Vorbereitung auf Auswirkungen
Mit den Landwirten gebe es eine gute Zusammenarbeit. Sie lassen keine Flächen brach liegen, wo möglicher Starkregen dann den Schlamm in die Ortschaften mitreißt. In Zusammenarbeit mit der Jagdgenossenschaft werden Gräben und Einläufe regelmäßig freigehalten. Im Jahr 2020 wurde das Bachbett verbreitert, damit viel Wasser in die Breite gehen kann. Nun arbeitet die Kommune an einer Hochwassersimulation, um mögliche Gefahrenstellen zu identifizieren.
Die Wasserversorgung habe die Kommune seit Jahren auf der Agenda. Die Netzstruktur werde stetig modernisiert und in den letzten Jahren wurden neun Kilometer an Leitungen erneuert. Alleine kann sich Mengerskirchen nicht mit Wasser versorgen. Mengerskirchen befindet sich im Wasserbeschaffungsverband Dillkreis Süd, der die Wasserversorgung sichert. Aus diesem Netzwerk beziehen 25 Prozent ihres Wassers. Dennoch appelliert er an die Bürger und Unternehmen, sorgsam mit der Ressource umzugehen.
Und sollte mal der Strom durch ein Unwetterereignis ausfallen, hat der Marktflecken auch vorgesorgt und im Sommer auch eine Übung dazu absolviert. Das Feuerwehrhaus in Winkels kann vom Stromnetz abgekoppelt und mit Notstrom versorgt werden. Ansonsten besitzen alle Feuerwehrhäuser Notstromaggregate.

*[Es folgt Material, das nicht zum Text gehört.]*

Lemma digits_are_digits f n : 0 <= n -> Forall (fun b => is_digit b = true) (digits f n).
Proof.
  revert n. induction f as [|f IH]; intros n Hn; [done|]. cbn [digits]. case_bool_decide.
  - apply Forall_singleton. apply is_digit_spec. lia.
  - apply Forall_app. split; [apply IH, Z.div_pos; lia|]. apply Forall_singleton, is_digit_spec.
    pose proof (Z.mod_pos_bound n 10). lia.
Qed.

Lemma scan_uint_utoa pid : is_uint 64 pid -> scan_uint (utoa pid) = Some pid.
Proof.
  intros Hp. unfold scan_uint. pose proof (digits_are_digits 20 pid (proj1 Hp)) as Hd.
  fold (utoa pid) in Hd.
  assert (leading_digits (utoa pid) = utoa pid) as Hl.
  { revert Hd. clear. induction (utoa pid) as [|b l IH]; [done|].
    intros [Hb Hl]%Forall_cons. cbn. by rewrite Hb, IH. }
  assert (skip_scan_space (utoa pid) = Some (utoa pid)) as Hs.
  { revert Hd. clear. destruct (utoa pid) as [|b l]; [done|]. intros [Hb _]%Forall_cons. cbn [skip_scan_space].
    unfold is_digit in Hb. destruct_bool_decide. rewrite bool_decide_eq_false_2 by lia.
    unfold is_space. rewrite (bool_decide_eq_false_2 (b = 32)), (bool_decide_eq_false_2 (b <= 13)) by lia.
    by rewrite andb_false_r. }
  rewrite Hs. cbn [mbind option_bind]. rewrite Hl. by rewrite parse_uint_utoa.
Qed.
Lemma entries_again `{GoRange} file s n st p : commonDataOnce p = true -> (profile_entries file s n st p).2 = p.
Proof.
  intros Hp. revert st. induction n as [|n IH]; intros st; [done|]. cbn [profile_entries].
  destruct (StreamInOps.PID s st) as [pid st']. destruct (si_err st'); [done|].
  unfold CommonData. rewrite init_again by done. specialize (IH st').
  by destruct (profile_entries file s n st' p).
Qed.

Lemma by_pids_again `{GoRange} file s req p : commonDataOnce p = true -> (commonDataByPIDs file s req p).2 = p.
Proof.
  intros Hp. unfold commonDataByPIDs. case_bool_decide; [done|].
  destruct (StreamInOps.U32 _) as [count st]. destruct (_ || _); [done|].
  pose proof (entries_again file s (Z.to_nat count) st p Hp) as He.
  by destruct (profile_entries _ _ _ _ _) as [[l|] p1].
Qed.

Lemma standings_again `{GoSort} r1 r2 r3 file req b :
  boardOnce b = true -> (competitionRanking r1 r2 r3 file req b).2 = b.
Proof.
  intros Hb. unfold competitionRanking, boardInit. rewrite Hb. by repeat case_bool_decide.
Qed.

(** What a read returns was in the stream. *)
Lemma read_bytes n st : Forall is_byte (si_rest st) -> Forall is_byte (StreamInOps.Read n st).1 /\
  Forall is_byte (si_rest (StreamInOps.Read n st).2).
Proof.
  intros Hs. unfold StreamInOps.Read. destruct (_ || _ || _); cbn; [by destruct (_ && _)|].
  split; [by apply Forall_take|by apply Forall_drop].
Qed.
(* ===== verification/ProxyProto.v ===== *)
(** * The PROXY-protocol listener (nextendo-nex/proxyproto.go)

    The authentication server may sit behind a proxy that announces the address of each
    client in a first line of text.  This file models the reader of that line, the
    listener that applies it to each accepted connection, and the link it restores
    between a login and the console's direct connection to the secure server. *)

From S2P Require Import Prelude GoStd GoNet Settings Stream Types StationURL Rmc Crypto Kerberos.
From S2P Require Import TicketGranting.
Import GoStrings GoStrconv GoNet.

(** ** Accepting a connection *)

(** The peer of the TCP connection, the bytes of the stream not read yet, and the
    address of the header. *)
Record proxyConn := mkProxyConn {
  pc_Conn : TCPAddr; pc_reader : bytes; pc_remoteAddr : option TCPAddr
}.
Definition proxy_RemoteAddr (c : proxyConn) : TCPAddr := default (pc_Conn c) (pc_remoteAddr c).

Definition newline : Z := 10.

(** [ReadString('\n')]: the line with its delimiter and what follows; [None] when the
    stream ends first. *)
Definition ReadString (s : bytes) : option (bytes * bytes) :=
  match splitn2 newline s with
  | (line, Some rest) => Some (line ++ [newline], rest)
  | (_, None) => None
  end.

(** The client's address in a header line. *)
Definition header_addr (line : gostring) : option TCPAddr :=
  match fields (trim_space line) with
  | _ :: proto :: src :: _ :: sport :: _ :: _ =>
      if bool_decide (proto = str "TCP4") || bool_decide (proto = str "TCP6")
      then (fun ip => mkTCPAddr ip (atoi_value sport)) <$> ParseIP src
      else None
  | _ => None
  end.

(** [stream]: everything the peer sends. *)
Definition Accept (peer : TCPAddr) (stream : bytes) : proxyConn :=
  if has_prefix (str "PROXY ") stream then
    match ReadString stream with
    | Some (line, rest) => mkProxyConn peer rest (header_addr line)
    | None => mkProxyConn peer [] None
    end
  else mkProxyConn peer stream None.

(** ** Waiting for the header

    [Accept] reads from the connection before it returns, and the accept loop calls it
    for one connection after the other. *)
Record Pending := mkPending { pd_peer : TCPAddr; pd_recv : bytes; pd_eof : bool }.

(** The bytes received so far let [Accept] return. *)
Definition accept_ready (p : Pending) : bool :=
  pd_eof p ||
  (bool_decide (6 <= len (pd_recv p)) &&
   (negb (has_prefix (str "PROXY ") (pd_recv p)) || bool_decide (newline ∈ pd_recv p))).

Record Listener := mkListener { ls_queue : list (Z * Pending); ls_accepted : list (Z * proxyConn) }.

(** Steps are labelled by the client that acts; [None] is the server. *)
Inductive listener_step : option Z -> Listener -> Listener -> Prop :=
  | ls_connect id peer q acc :
      listener_step (Some id) (mkListener q acc) (mkListener (q ++ [(id, mkPending peer [] false)]) acc)
  | ls_send id peer recv more q1 q2 acc :
      listener_step (Some id) (mkListener (q1 ++ (id, mkPending peer recv false) :: q2) acc)
        (mkListener (q1 ++ (id, mkPending peer (recv ++ more) false) :: q2) acc)
  | ls_hangup id peer recv q1 q2 acc :
      listener_step (Some id) (mkListener (q1 ++ (id, mkPending peer recv false) :: q2) acc)
        (mkListener (q1 ++ (id, mkPending peer recv true) :: q2) acc)
  | ls_accept id p q acc :
      accept_ready p = true ->
      listener_step None (mkListener ((id, p) :: q) acc)
        (mkListener q (acc ++ [(id, Accept (pd_peer p) (pd_recv p))])).

Inductive listener_run : list (option Z) -> Listener -> Listener -> Prop :=
  | run_nil l : listener_run [] l l
  | run_cons a l1 l2 as_ l3 :
      listener_step a l1 l2 -> listener_run as_ l2 l3 -> listener_run (a :: as_) l1 l3.

(** ** Reading a header *)

(** A non-empty printable ASCII word. *)
Definition word (w : gostring) : Prop := w <> [] /\ Forall (fun b => 33 <= b < 128) w.

Definition header_line (proto src dst sport dport : gostring) : gostring :=
  join 32 [str "PROXY"; proto; src; dst; sport; dport] ++ [13; newline].

Lemma no_wide_space (tr : gostring -> gostring) b s :
  Forall (fun w => 128 <= default 0 (head (tr w))) wide_spaces ->
  33 <= b < 128 -> space_width tr (b :: s) = O.
Proof.
  intros Hw Hb. unfold space_width, is_space.
  rewrite (bool_decide_eq_false_2 (b = 32)), (bool_decide_eq_false_2 (b <= 13)) by lia.
  rewrite andb_false_r. cbn [orb].
  induction Hw as [|w ws Hh Hws IH]; [done|]. cbn [List.find].
  destruct (tr w) as [|x r]; cbn in Hh; [lia|]. cbn [has_prefix]. by rewrite bool_decide_eq_false_2 by lia.
Qed.

Lemma word_byte_width b s : 33 <= b < 128 -> space_width id (b :: s) = O.
Proof. apply no_wide_space. apply (bool_decide_unpack _). by vm_compute. Qed.
Lemma word_byte_width_rev b s : 33 <= b < 128 -> space_width reverse (b :: s) = O.
Proof. apply no_wide_space. apply (bool_decide_unpack _). by vm_compute. Qed.

Lemma fields_acc_word cur w s :
  Forall (fun b => 33 <= b < 128) w -> fields_acc O cur (w ++ s) = fields_acc O (reverse w ++ cur) s.
Proof.
  intros Hw. revert cur. induction Hw as [|b w Hb Hw IH]; intros cur; [done|].
  cbn [app fields_acc]. rewrite word_byte_width by done. by rewrite IH, reverse_cons, <- app_assoc.
Qed.

Lemma fields_words ws : Forall word ws -> fields (join 32 ws) = ws.
Proof.
  intros Hws. unfold fields. induction Hws as [|w ws [Hne Hw] Hws IH]; [done|].
  assert (reverse w ++ [] <> []) as Hr by (rewrite app_nil_r; intros E%(f_equal reverse); by rewrite reverse_involutive in E).
  destruct ws as [|w' ws]; cbn [join].
  - rewrite <- (app_nil_r w), fields_acc_word by done. cbn [fields_acc].
    destruct (reverse w ++ []) eqn:E; [done|]. by rewrite <- E, app_nil_r, reverse_involutive, app_nil_r.
  - rewrite fields_acc_word by done. cbn [fields_acc]. change (space_width id (32 :: ?x)) with 1%nat.
    cbv iota. destruct (reverse w ++ []) eqn:E; [done|]. rewrite <- E, app_nil_r, reverse_involutive.
    f_equal. exact IH.
Qed.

Im Gespräch wird immer wieder deutlich, dass Scholz viel Wert auf das Miteinander der verschiedenen Strukturen legt, denn nur im Miteinander könne man den Herausforderungen der Zeit begegnen. Er äußerte am Ende auch den Wunsch, dass die Menschen nicht immer nur schauen sollen, was der Staat für sie tun kann, sondern dass sie auch mal selbst anpacken und aktiv werden. Dies geht los, die Kanäle vor der eigenen Haustüre frei zu halten und das eigene Grundstück zu pflegen sowie die Straßen und Einlaufrinnen zu reinigen. Auch sollten sie achtsam sein und bei der Dürre ihr warmgelaufenes Auto nicht unbedingt auf einen dürren Grasstreifen stellen. Alle sollten wachsam bleiben.